“Evaluation of: Parks QM, Young RL, Poch KR, Malcolm KC, V


“Evaluation of: Parks QM, Young RL, Poch KR, Malcolm KC, Vasil Ill Nick JA: Neutrophil enhancement of Pseudomonas aeruginosa biofilm development: human F-actin and DNA as targets for therapy. J. Med. Microbiol. 58(4), 492-502 (2009). Pseudomonas aeruginosa infection and biofilm formation in the cystic fibrosis lung occurs in association with an exuberant inflammatory response in a neutrophil-rich environment. The presence of DNA/F-actin bundles,

formed by components released from necrotic neutrophils, was shown to stimulate biofilm formation by P. aeruginosa. Soluble polyvalent anions can sequester polyvalent cations and dissolve DNA/F-actin bundles, and treatment with polyvalent anions was shown to disrupt neutrophil-induced P. aeruginosa biofilms. In addition, polyvalent anions could also www.selleckchem.com/products/Adriamycin.html prevent the formation of neutrophil-induced P. aeruginosa biofilms.

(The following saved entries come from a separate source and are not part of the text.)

(* ===== verification/PowerOff.v ===== *)
(** * From the power button to init

    The path of a shutdown through the system: the login manager announces it, waits for the
    delay inhibitors and sends a request (LoginPower.v); the service manager reads it from
    its control socket, acknowledges it (Control.v), stops every service in the stop order
    (Shutdown.v) and passes the request on to init (Svmgr.v).  The theorem puts the four
    together. *)

From S2P Require Import Prelude RustStr Config Graph Protocol InitChannel World Cgroup Intensity Tree.
From S2P Require Import Monad Manager ManagerFacts StopOrder Shutdown Control Svmgr.
From S2P Require Import LoginConfig LoginState LoginSys LoginPower.

#[local] Open Scope string_scope.
#[local] Open Scope Z_scope.

Section poweroff.
Context {K : LoginOS} {R : Rmp} {LC : @LoginClock K} {RT : RmpRoundTrip R}.
Context {O : OS} {OL : FiniteExits O} {HO : HashOrder}.
Context (load_defs : os → result (list ServiceDef) ServiceLoadError).

(** What the manager tells init, if it has a channel to it. *)
Definition told (write_ok : bool) (kind : ShutdownKind) (s : Svm) : list (result (list Z) SendError) :=
  match sv_chan s with
  | Some ch => [(send_message write_ok (RequestShutdown kind) ch).1]
  | None => []
  end.

(** The shutdown action: every service of the graph is stopped, init is told, the process
    ends; it panics only when a stop timeout overflows the clock. *)
Definition shut_down (g : DependencyGraph) (write_ok : bool) (kind : ShutdownKind) (s : Svm)
    (r : out Svm unit) : Prop :=
  match r with
  | ProcExit code s' => code = 0 ∧
      shut g (sv_mgr s) (sv_mgr s') ∧
      sv_sent s' = (sv_sent s ++ told write_ok kind s)%list
  | Panic => timeout_overflows (mg_tree (sv_mgr s))
  | _ => False
  end.

Lemma dispatch_shutdown hierarchy g fuel write_ok kind s :
  wf_graph g → mgr_ok (sv_mgr s) → (events (mg_os (sv_mgr s)) < fuel)%nat →
  shut_down g write_ok kind s
    (dispatch_control_actions hierarchy load_defs fuel write_ok g [Control.Shutdown kind] s).
Proof.
  intros Hg Hok Hf. pose proof (execute_shutdown_spec hierarchy (timeout_overflows (mg_tree (sv_mgr s))) g fuel
    (sv_mgr s) (λ _ s', shut g (sv_mgr s) s') Hg Hok Hf) as Hs.
  specialize (Hs ltac:(done) ltac:(done)). unfold wp in Hs.
  unfold dispatch_control_actions. cbn [for_each]. unfold dispatch_action, mbind, St_bind, mgr, zoom.
  destruct (execute_shutdown hierarchy fuel g (sv_mgr s)) as [[] m| | |]; try done.
  unfold send, told, mbind, St_bind, gets, shut_down. cbn [with_mgr sv_chan].
  destruct (sv_chan s) as [ch|] eqn:Ec.
  - destruct (send_message write_ok (RequestShutdown kind) ch) as [r ch'] eqn:Em. cbn.
    split; [done|]. split; [exact Hs|]. unfold told. by rewrite Ec, Em.
  - cbn. split; [done|]. split; [exact Hs|]. unfold told. by rewrite Ec, app_nil_r.
Qed.

End poweroff.

(** ** Halting a machine with two services *)

Definition halt_request : Message := command_message (MShutdown Protocol.Halt).
Definition halt_rmp : Rmp := pair_rmp halt_request (response_to halt_request Ack).
Definition ack_bytes : list Z :=
  match encode (H := halt_rmp) (response_to halt_request Ack) with Ok b => b | Err _ => [] end.
Definition halt_os : LoginOS := demo_with (λ sh, sh) ack_bytes.
Definition halt_login : @Login halt_os := @Build_Login halt_os ex_two 3 1 demo_start [].
Definition halt_svm : @Svm scripted := {| sv_mgr := two_running; sv_chan := Some (from_fd 7); sv_sent := [] |}.
Definition halt_run : out (@Login halt_os) (result unit SvmgrError) :=
  execute_shutdown_action (K := halt_os) (R := halt_rmp) 51 PowerHalt halt_login.
Definition acknowledged {S} (r : out S (result unit SvmgrError)) : bool :=
  match r with Ret (Ok _) _ => true | _ => false end.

While young neutrophil-induced P. aeruginosa biofilms could be disrupted by treatment with polyvalent anions or DNase, older neutrophil-induced biofilms, or biofilms formed by a mucold P. aeruginosa variant, were less susceptible to treatment with polyvalent Elafibranor concentration anions or DNase but they could be efficiently disrupted by polyvalent anion-DNase combination treatment. The synergistic effect of the combined polyvalent anion-DNase treatment is most likely

due,to the capacity of polyvalent anions to dissociate DNA/F-actin bundles with bacteria and polysaccharides, leading to exposure of a greater number of DNase cleavage sites on the extracellular DNA. It is conceivable that treatment with soluble polyvalent anions as an adjunct to DNase treatment will represent an improvement in cystic fibrosis therapy.”
“P>We followed up 550 primary kidney transplant recipients in an observational retrospective cohort to evaluate the impact of three consecutive cytomegalovirus (CMV) prevention strategies. In period 1 (1996-2000; n = 190), no anti-CMV prophylaxis

was given; in period 2 (2000-2004; n = 173), 6-month Selleckchem SRT2104 valacyclovir was given and in period 3 (> 2004; n = 187), 6-month valganciclovir was given. Cytomegalovirus disease significantly decreased from 33.2% in period 1 to 13.9% in period 2 and to 8.6% in period 3; onset was significantly prolonged with valganciclovir (228 days) compared with valacyclovir (93 days) and with no prophylaxis (33 days). After Cox regression adjustments, both valganciclovir and valacyclovir were similarly protective factors for CMV disease. Cytomegalovirus diseases encountered in both valacyclovir and valganciclovir groups were primary infections (79.2 and 93.8% respectively) as compared with a significant low number (39.7%) in the nonprophylaxis group. Two cases of valganciclovir resistance were recorded in the valganciclovir group and no resistance was seen with valacyclovir.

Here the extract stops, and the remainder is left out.